PROVIDED ENTRIES: Begin

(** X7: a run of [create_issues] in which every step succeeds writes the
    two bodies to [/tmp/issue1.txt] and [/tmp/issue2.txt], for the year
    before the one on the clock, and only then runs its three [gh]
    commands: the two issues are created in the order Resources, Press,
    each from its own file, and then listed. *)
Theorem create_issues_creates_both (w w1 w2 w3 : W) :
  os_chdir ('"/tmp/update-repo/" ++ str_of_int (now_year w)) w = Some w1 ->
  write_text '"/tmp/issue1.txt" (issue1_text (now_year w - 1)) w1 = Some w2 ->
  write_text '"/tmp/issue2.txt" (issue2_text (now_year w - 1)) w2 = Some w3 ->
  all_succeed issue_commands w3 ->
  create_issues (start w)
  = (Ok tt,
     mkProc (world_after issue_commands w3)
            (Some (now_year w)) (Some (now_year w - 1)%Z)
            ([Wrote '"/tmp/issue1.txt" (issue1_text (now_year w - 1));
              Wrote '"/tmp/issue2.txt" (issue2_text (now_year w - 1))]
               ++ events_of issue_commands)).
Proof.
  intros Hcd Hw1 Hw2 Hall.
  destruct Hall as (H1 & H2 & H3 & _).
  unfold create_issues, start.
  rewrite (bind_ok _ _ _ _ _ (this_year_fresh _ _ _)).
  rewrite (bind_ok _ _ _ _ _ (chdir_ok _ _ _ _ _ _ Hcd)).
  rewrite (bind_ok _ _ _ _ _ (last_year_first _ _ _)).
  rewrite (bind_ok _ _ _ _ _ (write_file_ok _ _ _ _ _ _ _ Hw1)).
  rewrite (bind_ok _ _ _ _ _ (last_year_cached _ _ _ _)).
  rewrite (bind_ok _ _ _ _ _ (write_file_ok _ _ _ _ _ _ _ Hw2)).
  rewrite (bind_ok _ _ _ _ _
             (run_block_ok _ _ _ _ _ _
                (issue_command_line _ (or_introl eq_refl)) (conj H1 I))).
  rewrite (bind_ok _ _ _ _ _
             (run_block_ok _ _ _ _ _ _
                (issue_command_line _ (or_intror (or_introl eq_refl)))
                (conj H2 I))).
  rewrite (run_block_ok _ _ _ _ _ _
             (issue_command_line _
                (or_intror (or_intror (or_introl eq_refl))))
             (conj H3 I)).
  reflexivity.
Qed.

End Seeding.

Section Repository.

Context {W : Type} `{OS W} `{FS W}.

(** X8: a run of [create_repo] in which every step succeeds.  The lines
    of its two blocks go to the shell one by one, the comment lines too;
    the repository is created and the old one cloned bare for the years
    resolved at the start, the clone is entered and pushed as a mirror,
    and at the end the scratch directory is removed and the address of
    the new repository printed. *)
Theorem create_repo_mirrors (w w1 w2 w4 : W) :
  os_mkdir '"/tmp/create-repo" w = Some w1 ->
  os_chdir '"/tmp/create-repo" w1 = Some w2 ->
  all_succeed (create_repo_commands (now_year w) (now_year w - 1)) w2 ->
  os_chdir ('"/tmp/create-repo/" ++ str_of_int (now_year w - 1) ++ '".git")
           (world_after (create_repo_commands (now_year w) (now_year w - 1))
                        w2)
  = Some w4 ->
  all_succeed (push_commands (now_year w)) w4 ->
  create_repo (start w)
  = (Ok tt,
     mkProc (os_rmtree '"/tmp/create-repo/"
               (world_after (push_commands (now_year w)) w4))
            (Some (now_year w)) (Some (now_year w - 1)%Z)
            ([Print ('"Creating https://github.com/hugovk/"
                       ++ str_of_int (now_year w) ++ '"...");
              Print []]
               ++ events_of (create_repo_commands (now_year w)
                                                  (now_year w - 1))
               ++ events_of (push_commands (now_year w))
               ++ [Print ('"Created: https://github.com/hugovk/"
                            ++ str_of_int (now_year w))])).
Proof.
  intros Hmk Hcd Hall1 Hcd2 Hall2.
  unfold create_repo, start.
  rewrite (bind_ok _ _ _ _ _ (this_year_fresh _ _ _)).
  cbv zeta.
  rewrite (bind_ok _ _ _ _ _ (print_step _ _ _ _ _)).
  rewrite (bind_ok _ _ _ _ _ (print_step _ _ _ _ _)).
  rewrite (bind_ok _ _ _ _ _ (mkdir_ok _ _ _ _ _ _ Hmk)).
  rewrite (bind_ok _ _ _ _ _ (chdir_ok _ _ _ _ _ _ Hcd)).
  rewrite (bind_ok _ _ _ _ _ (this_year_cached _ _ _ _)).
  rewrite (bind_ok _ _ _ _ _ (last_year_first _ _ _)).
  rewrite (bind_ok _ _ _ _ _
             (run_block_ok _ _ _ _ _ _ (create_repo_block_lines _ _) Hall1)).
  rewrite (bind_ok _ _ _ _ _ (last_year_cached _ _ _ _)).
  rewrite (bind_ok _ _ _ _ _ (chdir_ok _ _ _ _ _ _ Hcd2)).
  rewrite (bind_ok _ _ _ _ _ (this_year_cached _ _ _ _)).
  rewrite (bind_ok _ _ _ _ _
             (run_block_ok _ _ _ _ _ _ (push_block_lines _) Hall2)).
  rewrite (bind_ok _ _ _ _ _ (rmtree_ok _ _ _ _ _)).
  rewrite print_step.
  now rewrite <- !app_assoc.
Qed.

PROVIDED ENTRIES: End
PROVIDED ENTRIES: Begin

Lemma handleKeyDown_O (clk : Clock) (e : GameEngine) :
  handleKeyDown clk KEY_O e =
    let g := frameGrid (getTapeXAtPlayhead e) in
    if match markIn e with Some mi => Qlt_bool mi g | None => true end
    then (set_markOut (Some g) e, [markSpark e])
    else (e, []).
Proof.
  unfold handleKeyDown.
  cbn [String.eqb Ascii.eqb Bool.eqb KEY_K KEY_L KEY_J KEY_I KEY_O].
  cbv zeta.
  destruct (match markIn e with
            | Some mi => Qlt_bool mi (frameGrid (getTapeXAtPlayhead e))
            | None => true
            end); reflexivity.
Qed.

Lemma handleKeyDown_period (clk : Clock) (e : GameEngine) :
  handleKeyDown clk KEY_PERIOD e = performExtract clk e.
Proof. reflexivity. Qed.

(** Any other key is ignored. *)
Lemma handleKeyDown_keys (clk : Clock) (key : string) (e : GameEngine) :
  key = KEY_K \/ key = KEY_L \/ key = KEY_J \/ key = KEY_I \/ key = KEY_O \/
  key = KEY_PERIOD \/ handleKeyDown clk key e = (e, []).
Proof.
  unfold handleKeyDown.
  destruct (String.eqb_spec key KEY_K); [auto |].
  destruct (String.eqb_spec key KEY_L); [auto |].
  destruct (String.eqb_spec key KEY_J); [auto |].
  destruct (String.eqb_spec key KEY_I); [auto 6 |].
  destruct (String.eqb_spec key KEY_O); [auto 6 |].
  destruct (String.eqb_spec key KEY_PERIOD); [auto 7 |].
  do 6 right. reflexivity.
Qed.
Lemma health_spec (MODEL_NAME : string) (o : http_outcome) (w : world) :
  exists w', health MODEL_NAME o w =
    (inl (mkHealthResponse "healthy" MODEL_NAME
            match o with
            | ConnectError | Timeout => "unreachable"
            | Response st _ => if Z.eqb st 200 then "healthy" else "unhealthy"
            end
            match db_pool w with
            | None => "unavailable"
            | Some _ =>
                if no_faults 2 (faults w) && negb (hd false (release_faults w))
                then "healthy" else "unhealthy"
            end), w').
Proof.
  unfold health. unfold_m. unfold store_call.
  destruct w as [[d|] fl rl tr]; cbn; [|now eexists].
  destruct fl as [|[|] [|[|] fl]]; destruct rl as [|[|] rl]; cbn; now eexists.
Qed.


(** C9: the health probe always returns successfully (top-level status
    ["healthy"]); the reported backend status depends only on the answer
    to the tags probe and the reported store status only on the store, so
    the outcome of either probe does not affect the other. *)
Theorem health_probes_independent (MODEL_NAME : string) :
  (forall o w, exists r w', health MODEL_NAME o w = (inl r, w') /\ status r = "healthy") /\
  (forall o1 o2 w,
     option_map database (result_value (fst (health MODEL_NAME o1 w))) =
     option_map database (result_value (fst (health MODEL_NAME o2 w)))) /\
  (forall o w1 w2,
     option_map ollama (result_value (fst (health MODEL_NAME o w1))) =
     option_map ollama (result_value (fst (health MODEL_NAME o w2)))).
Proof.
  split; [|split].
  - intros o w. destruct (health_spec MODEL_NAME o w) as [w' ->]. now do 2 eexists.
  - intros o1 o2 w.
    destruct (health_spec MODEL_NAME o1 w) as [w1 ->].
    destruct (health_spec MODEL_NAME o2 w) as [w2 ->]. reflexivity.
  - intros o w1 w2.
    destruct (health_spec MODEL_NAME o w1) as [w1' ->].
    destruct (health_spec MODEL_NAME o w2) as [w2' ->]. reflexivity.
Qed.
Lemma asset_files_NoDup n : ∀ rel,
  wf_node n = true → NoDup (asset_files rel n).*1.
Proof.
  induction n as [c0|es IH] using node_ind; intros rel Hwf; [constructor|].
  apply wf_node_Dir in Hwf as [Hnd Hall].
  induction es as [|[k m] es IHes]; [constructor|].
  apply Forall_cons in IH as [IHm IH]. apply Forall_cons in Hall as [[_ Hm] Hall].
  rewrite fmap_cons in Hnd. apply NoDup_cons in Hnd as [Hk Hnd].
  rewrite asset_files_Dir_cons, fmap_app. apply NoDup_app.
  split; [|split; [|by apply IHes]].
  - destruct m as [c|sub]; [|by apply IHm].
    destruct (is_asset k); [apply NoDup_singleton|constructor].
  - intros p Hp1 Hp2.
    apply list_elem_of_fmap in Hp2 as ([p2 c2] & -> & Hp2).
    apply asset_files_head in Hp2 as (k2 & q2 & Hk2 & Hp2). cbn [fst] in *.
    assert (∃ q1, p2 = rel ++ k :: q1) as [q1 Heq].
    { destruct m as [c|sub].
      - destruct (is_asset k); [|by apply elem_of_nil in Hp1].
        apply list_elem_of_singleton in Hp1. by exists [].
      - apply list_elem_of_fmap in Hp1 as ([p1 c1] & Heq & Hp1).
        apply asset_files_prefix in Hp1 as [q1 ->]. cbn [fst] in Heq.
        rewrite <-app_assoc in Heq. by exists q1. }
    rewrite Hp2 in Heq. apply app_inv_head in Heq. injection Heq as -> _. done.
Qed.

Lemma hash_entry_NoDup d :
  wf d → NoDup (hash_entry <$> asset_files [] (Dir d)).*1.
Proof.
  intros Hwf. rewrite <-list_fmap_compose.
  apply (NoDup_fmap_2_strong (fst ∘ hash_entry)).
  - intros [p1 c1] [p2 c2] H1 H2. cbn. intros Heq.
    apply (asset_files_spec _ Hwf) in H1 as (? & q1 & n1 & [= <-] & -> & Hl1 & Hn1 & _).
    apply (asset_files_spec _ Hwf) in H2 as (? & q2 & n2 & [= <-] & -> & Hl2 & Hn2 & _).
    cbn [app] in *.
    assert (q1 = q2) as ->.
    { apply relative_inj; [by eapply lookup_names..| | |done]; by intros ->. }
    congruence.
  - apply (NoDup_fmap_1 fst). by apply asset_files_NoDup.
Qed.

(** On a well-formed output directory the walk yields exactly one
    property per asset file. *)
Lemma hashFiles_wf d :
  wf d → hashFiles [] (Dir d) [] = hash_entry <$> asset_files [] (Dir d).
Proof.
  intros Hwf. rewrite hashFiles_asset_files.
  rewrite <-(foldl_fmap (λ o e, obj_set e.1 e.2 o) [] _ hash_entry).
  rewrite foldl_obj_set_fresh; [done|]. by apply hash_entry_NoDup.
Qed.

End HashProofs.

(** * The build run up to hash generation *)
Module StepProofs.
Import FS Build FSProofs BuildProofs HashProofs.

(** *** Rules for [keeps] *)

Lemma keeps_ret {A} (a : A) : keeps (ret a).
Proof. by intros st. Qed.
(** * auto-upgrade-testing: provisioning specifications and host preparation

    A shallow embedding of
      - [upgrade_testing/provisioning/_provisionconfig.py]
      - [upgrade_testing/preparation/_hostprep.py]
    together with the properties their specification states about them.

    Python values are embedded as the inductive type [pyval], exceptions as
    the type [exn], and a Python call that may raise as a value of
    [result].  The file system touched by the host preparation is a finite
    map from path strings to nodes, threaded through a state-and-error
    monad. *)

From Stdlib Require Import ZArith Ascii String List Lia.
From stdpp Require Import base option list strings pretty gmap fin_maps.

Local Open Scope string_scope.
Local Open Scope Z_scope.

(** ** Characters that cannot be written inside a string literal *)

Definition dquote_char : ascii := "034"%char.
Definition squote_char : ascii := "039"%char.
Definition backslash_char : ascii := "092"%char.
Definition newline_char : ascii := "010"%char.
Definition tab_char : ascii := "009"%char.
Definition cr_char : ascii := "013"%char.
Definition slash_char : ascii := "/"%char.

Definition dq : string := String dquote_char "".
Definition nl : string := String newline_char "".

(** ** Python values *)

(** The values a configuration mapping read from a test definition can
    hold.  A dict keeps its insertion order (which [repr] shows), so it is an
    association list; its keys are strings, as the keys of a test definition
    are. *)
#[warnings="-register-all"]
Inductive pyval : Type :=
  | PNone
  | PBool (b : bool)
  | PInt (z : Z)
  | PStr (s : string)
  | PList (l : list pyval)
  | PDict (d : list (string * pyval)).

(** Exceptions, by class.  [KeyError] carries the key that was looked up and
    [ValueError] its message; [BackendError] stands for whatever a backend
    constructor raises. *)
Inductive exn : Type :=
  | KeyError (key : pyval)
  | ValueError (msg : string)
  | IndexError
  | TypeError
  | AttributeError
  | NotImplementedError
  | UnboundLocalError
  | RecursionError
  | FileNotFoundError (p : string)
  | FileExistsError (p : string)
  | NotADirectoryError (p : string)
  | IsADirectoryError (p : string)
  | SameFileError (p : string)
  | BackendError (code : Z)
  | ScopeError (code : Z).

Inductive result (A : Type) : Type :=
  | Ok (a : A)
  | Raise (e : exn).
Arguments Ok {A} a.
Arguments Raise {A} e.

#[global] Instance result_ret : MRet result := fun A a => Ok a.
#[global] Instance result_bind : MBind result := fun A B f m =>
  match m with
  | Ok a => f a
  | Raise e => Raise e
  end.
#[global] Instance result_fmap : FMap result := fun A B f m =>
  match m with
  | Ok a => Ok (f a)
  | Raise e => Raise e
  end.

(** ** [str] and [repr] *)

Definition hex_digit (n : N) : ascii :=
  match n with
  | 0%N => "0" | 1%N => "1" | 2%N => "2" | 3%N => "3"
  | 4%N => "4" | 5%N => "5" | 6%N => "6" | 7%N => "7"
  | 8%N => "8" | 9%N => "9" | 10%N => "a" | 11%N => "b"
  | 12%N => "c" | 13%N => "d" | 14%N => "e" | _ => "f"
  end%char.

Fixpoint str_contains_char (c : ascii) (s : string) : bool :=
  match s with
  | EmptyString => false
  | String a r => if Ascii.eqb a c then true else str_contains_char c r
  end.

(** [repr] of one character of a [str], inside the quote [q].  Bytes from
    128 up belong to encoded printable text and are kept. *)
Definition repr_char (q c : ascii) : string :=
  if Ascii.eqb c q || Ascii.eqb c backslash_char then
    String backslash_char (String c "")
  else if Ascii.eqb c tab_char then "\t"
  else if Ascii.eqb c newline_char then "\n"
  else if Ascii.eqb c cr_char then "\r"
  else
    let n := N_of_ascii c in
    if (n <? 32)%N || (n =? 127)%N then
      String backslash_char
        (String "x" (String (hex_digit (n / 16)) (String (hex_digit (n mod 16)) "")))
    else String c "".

PROVIDED ENTRIES: End

◆ **ASSIGNMENT**
Among the lines above, find those with the word "done" and list them.

◆ **RESPONSE BELOW**
    rewrite Hp2 in Heq. apply app_inv_head in Heq. injection Heq as -> _. done.
    { apply relative_inj; [by eapply lookup_names..| | |done]; by intros ->. }
  rewrite foldl_obj_set_fresh; [done|]. by apply hash_entry_NoDup.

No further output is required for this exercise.